Stages of Chronic Kidney Disease

Calcium and Phosphorus Homeostasis

The homeostasis of calcium and phosphorus is the result of complex relations between calcemia, phosphatemia, and different hormones and factors working synergistically to keep a normal balance of these minerals (Fig. 1).

Figure 1.
Figure 1.

Normal calcium and phosphorus homeostasis. PTH, parathyroid hormone; FGF-23, fibroblasts growth factor 23.

Parathyroid Hormone

The parathyroid hormone (PTH) is the most important regulator of calcium metabolism. It is a polypeptide consisting of 84 amino acids and is secreted by the chief cells of the parathyroid glands in response to hypocalcemia and hyperphosphatemia. It has a short half-life (2 to 4 minutes) before being degraded to various inactive fragments. Although “intact” PTH assay is widely used to estimate active PTH level, it may react with some of its fragments. New assays, called “whole” PTH, have been recently developed for better measurement of full-length PTH.3 PTH acts mainly on 2 organs: the bone and the kidney.

  1. It stimulates the osteoclasts and causes bone resorption, resulting in an increase in the serum concentration of calcium and phosphorus.

  2. PTH stimulates the 1-α hydroxylase activity in the kidney, resulting in an increase in 1,25 dihydroxyvitamin D production. It also increases the reabsorption of calcium in the distal renal tubules, decreasing calcium clearance. The effect on phosphorus clearance is the opposite. PTH can decrease the reabsorption of phosphorus in the proximal renal tubules from 85% in healthy individuals to less than 15% in dialysis patients.4

  3. Of note, PTH has no direct established activity on the intestine. However, it indirectly increases intestinal calcium and phosphorus absorption via stimulation of 1,25 dihydroxyvitamin D production. The results of high PTH are hypercalcemia, hypophosphatemia, and high urinary calcium and phosphorus.

  4. Calcium has a negative feedback effect on the parathyroid glands through the calcium sensing receptor.5 Recently, phosphorus has been shown to have a direct stimulatory effect on the parathyroid glands.6

Vitamin D

Vitamin D is an essential factor in the regulation of calcium and phosphorus balance. It is synthesized in the skin but is also present in the diet.

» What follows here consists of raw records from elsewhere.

(** Any sequence of user actions. *)
Lemma run_keeps acts :
  forall d w,
    pages_match_labels d ->
    exists d' w',
      run acts d w = Returns (d', w')
      /\ m_labels d' = m_labels d
      /\ page_classes d' = page_classes d
      /\ g_Conf w' = g_Conf w
      /\ (MainFramePtr w' = None <-> MainFramePtr w = None)
      /\ preview_count (calls w') = (preview_count (calls w) + length acts)%nat
      /\ (controls_enabled_as_checked d -> controls_enabled_as_checked d')
      /\ (label_describes_slider d -> label_describes_slider d').
Proof.
  induction acts as [|a acts IH]; intros d w Hwf; simpl.
  - exists d, w. split; [reflexivity|]. split; [reflexivity|].
    split; [reflexivity|]. split; [reflexivity|]. split; [tauto|].
    split; [lia|]. split; auto.
  - destruct (dispatch_keeps a d w Hwf)
      as (d1 & w1 & -> & Hwf1 & Hl1 & Hp1 & Hc1 & Hf1 & Hn1 & He1 & Ht1). simpl.
    destruct (IH d1 w1 Hwf1)
      as (d' & w' & Hrun & Hl & Hp & Hc & Hf & Hn & He & Ht).
    exists d', w'. split; [exact Hrun|].
    split; [congruence|]. split; [congruence|]. split; [congruence|].
    split; [tauto|]. split; [lia|]. split; auto.
Qed.

(** ** The controls during a session *)

Lemma AddPresetsControl_msg d w :
  m_msg_preset (AddPresetsControl d w)
  = mkStaticText
      (fst (snd (isOkGetPresetTextAndColor (PresetIndex (g_Conf w)) "" (wxColour "Red"))))
      (snd (snd (isOkGetPresetTextAndColor (PresetIndex (g_Conf w)) "" (wxColour "Red"))))
      (EnablePresets (g_Conf w)).
Proof.
  unfold AddPresetsControl.
  now destruct (snd (isOkGetPresetTextAndColor _ _ _)).
Qed.

Lemma AddPresetsControl_enabled d w :
  controls_enabled_as_checked (AddPresetsControl d w).
Proof.
  unfold controls_enabled_as_checked.
  rewrite AddPresetsControl_slider, AddPresetsControl_check, AddPresetsControl_msg.
  simpl. auto.
Qed.

Lemma AddPresetsControl_label d w :
  0 <= PresetIndex (g_Conf w) <= GetMaxPresetIndex ->
  label_describes_slider (AddPresetsControl d w).
Proof.
  intros Hr. exists (wxColour "Red").
  rewrite AddPresetsControl_slider, AddPresetsControl_msg. simpl.
  rewrite slider_clamp_id by exact Hr.
  now destruct (snd (isOkGetPresetTextAndColor _ _ _)).
Qed.

(** X4. From the construction of the controls on, and after any sequence of
    slider and check-box events, the slider and the label are enabled exactly
    when the presets box is checked. *)
Theorem controls_enabled_follow_checkbox d0 w0 acts :
  pages_match_labels d0 ->
  exists d w,
    run acts (AddPresetsControl d0 w0) w0 = Returns (d, w)
    /\ slider_enabled (m_slider_presets d) = m_check_presets d
    /\ text_enabled (m_msg_preset d) = m_check_presets d.
Proof.
  intros Hwf.
  destruct (run_keeps acts (AddPresetsControl d0 w0) w0 (AddPresetsControl_pages d0 w0 Hwf))
    as (d & w & Hrun & _ & _ & _ & _ & _ & He & _).
  exists d, w. split; [exact Hrun|]. apply He, AddPresetsControl_enabled.
Qed.

(** X5. Opened on a store whose index is in range, the label beside the
    slider shows, after any sequence of events, the text and the colour of
    the slider's current position. *)
Theorem label_follows_slider d0 w0 acts :
  pages_match_labels d0 ->
  0 <= PresetIndex (g_Conf w0) <= GetMaxPresetIndex ->
  exists d w,
    run acts (AddPresetsControl d0 w0) w0 = Returns (d, w)
    /\ exists c0,
         (text_label (m_msg_preset d), text_colour (m_msg_preset d))
         = snd (isOkGetPresetTextAndColor (wxSlider_GetValue (m_slider_presets d)) "" c0).
Proof.
  intros Hwf Hr.
  destruct (run_keeps acts (AddPresetsControl d0 w0) w0 (AddPresetsControl_pages d0 w0 Hwf))
    as (d & w & Hrun & _ & _ & _ & _ & _ & _ & Ht).
  exists d, w. split; [exact Hrun|]. now apply Ht, AddPresetsControl_label.
Qed.

(** X6. What [Apply] writes, [AddPresetsControl] reads back: a dialog built
    on the store [Apply] left shows the slider position and the check mark of
    the dialog that was applied (the position being within the preset range
    and the main frame's commit leaving the two preset fields alone). *)
Theorem apply_then_reopen_shows_same_controls d d1 w :
  0 <= wxSlider_GetValue (m_slider_presets d) <= GetMaxPresetIndex ->
  (forall frame conf,
     PresetIndex (snd (CommitPreset_noTrigger frame conf)) = PresetIndex conf
     /\ EnablePresets (snd (CommitPreset_noTrigger frame conf)) = EnablePresets conf) ->
  widget_values (AddPresetsControl d1 (Apply d w)) = widget_values d
  /\ slider_enabled (m_slider_presets (AddPresetsControl d1 (Apply d w)))
     = m_check_presets d.
Proof.
  intros Hr Hkeep.
  assert (Hstore : PresetIndex (g_Conf (Apply d w)) = wxSlider_GetValue (m_slider_presets d)
                   /\ EnablePresets (g_Conf (Apply d w)) = m_check_presets d).
  { unfold Apply. destruct (MainFramePtr w) as [frame|]; [|split; reflexivity].
    destruct (Hkeep frame
                (set_PresetIndex (set_EnablePresets (g_Conf w) (m_check_presets d))
                   (wxSlider_GetValue (m_slider_presets d)))) as [Hi He].
    destruct (CommitPreset_noTrigger frame _) as [frame' conf'].
    simpl in *. now rewrite Hi, He. }
  destruct Hstore as [Hi He]. split.
  - rewrite AddPresetsControl_values by (rewrite Hi; exact Hr).
    unfold widget_values. now rewrite Hi, He.
  - rewrite AddPresetsControl_slider. simpl. exact He.
Qed.

(** X7. Whatever was previewed, [Cancel] hands the main frame the store as
    it was when the previews began, which is also the store it leaves: the
    last configuration the menus are shown is the unchanged [g_Conf]. *)
Theorem cancel_after_previews_restores_menus d w frame acts :
  pages_match_labels d ->
  MainFramePtr w = Some frame ->
  exists d' w' frame',
    run acts d w = Returns (d', w')
    /\ MainFramePtr w' = Some frame'
    /\ g_Conf (Cancel d' w') = g_Conf w
    /\ MainFramePtr (Cancel d' w')
       = Some (MainFrame_ApplyConfigToGui frame' (g_Conf w) preset_flags)
    /\ last (menu_snapshots (calls (Cancel d' w'))) = Some (g_Conf w).
Proof.
  intros Hwf Hf.
  destruct (run_keeps acts d w Hwf) as (d' & w' & Hrun & _ & _ & Hc & Hnone & _).
  destruct (MainFramePtr w') as [frame'|] eqn:Hf'.
  - exists d', w', frame'. split; [exact Hrun|]. split; [exact Hf'|].
    unfold Cancel. rewrite Hf'. simpl. rewrite Hc.
    split; [reflexivity|]. split; [reflexivity|].
    rewrite menu_snapshots_app. simpl. apply last_snoc.
  - destruct Hnone as [Hnone _]. rewrite Hnone in Hf by reflexivity. discriminate.
Qed.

The active form is 1,25 dihydroxyvitamin D. Its main action is to enhance the availability of calcium and phosphorus for new bone formation. Recent studies have also shown important actions of vitamin D in many other tissues. Vitamin D enhances the intestinal absorption of calcium and phosphorus, increasing their serum levels.

  1. Along with PTH, vitamin D is a required factor in the bone resorption process.

  2. It also increases the reabsorption of urinary calcium and phosphorus in the renal tubules.

  3. Through the vitamin D receptors it has a direct effect on the parathyroid glands to suppress PTH secretion.7

Fibroblasts Growth Factor-23

Until recently, it was thought that the phosphorus homeostasis was mainly achieved by PTH and vitamin D. Recent studies identified fibroblasts growth factor (FGF)-23 as a new protein with phosphaturic activity. It is mainly secreted by osteocytes and is now considered to be the most important factor for regulation of phosphorus homeostasis.

  1. Through the Klotho receptor it acts mainly on the kidney to increase phosphorus clearance.8

  2. FGF-23 also inhibits the 1-α hydoxylase activity, causing a low 1,25 dihydroxyvitamin D level.

  3. Hyperphosphatemia is the principal stimulator for FGF-23.

  4. It is not yet proven if there is any direct relation between PTH and FGF-23.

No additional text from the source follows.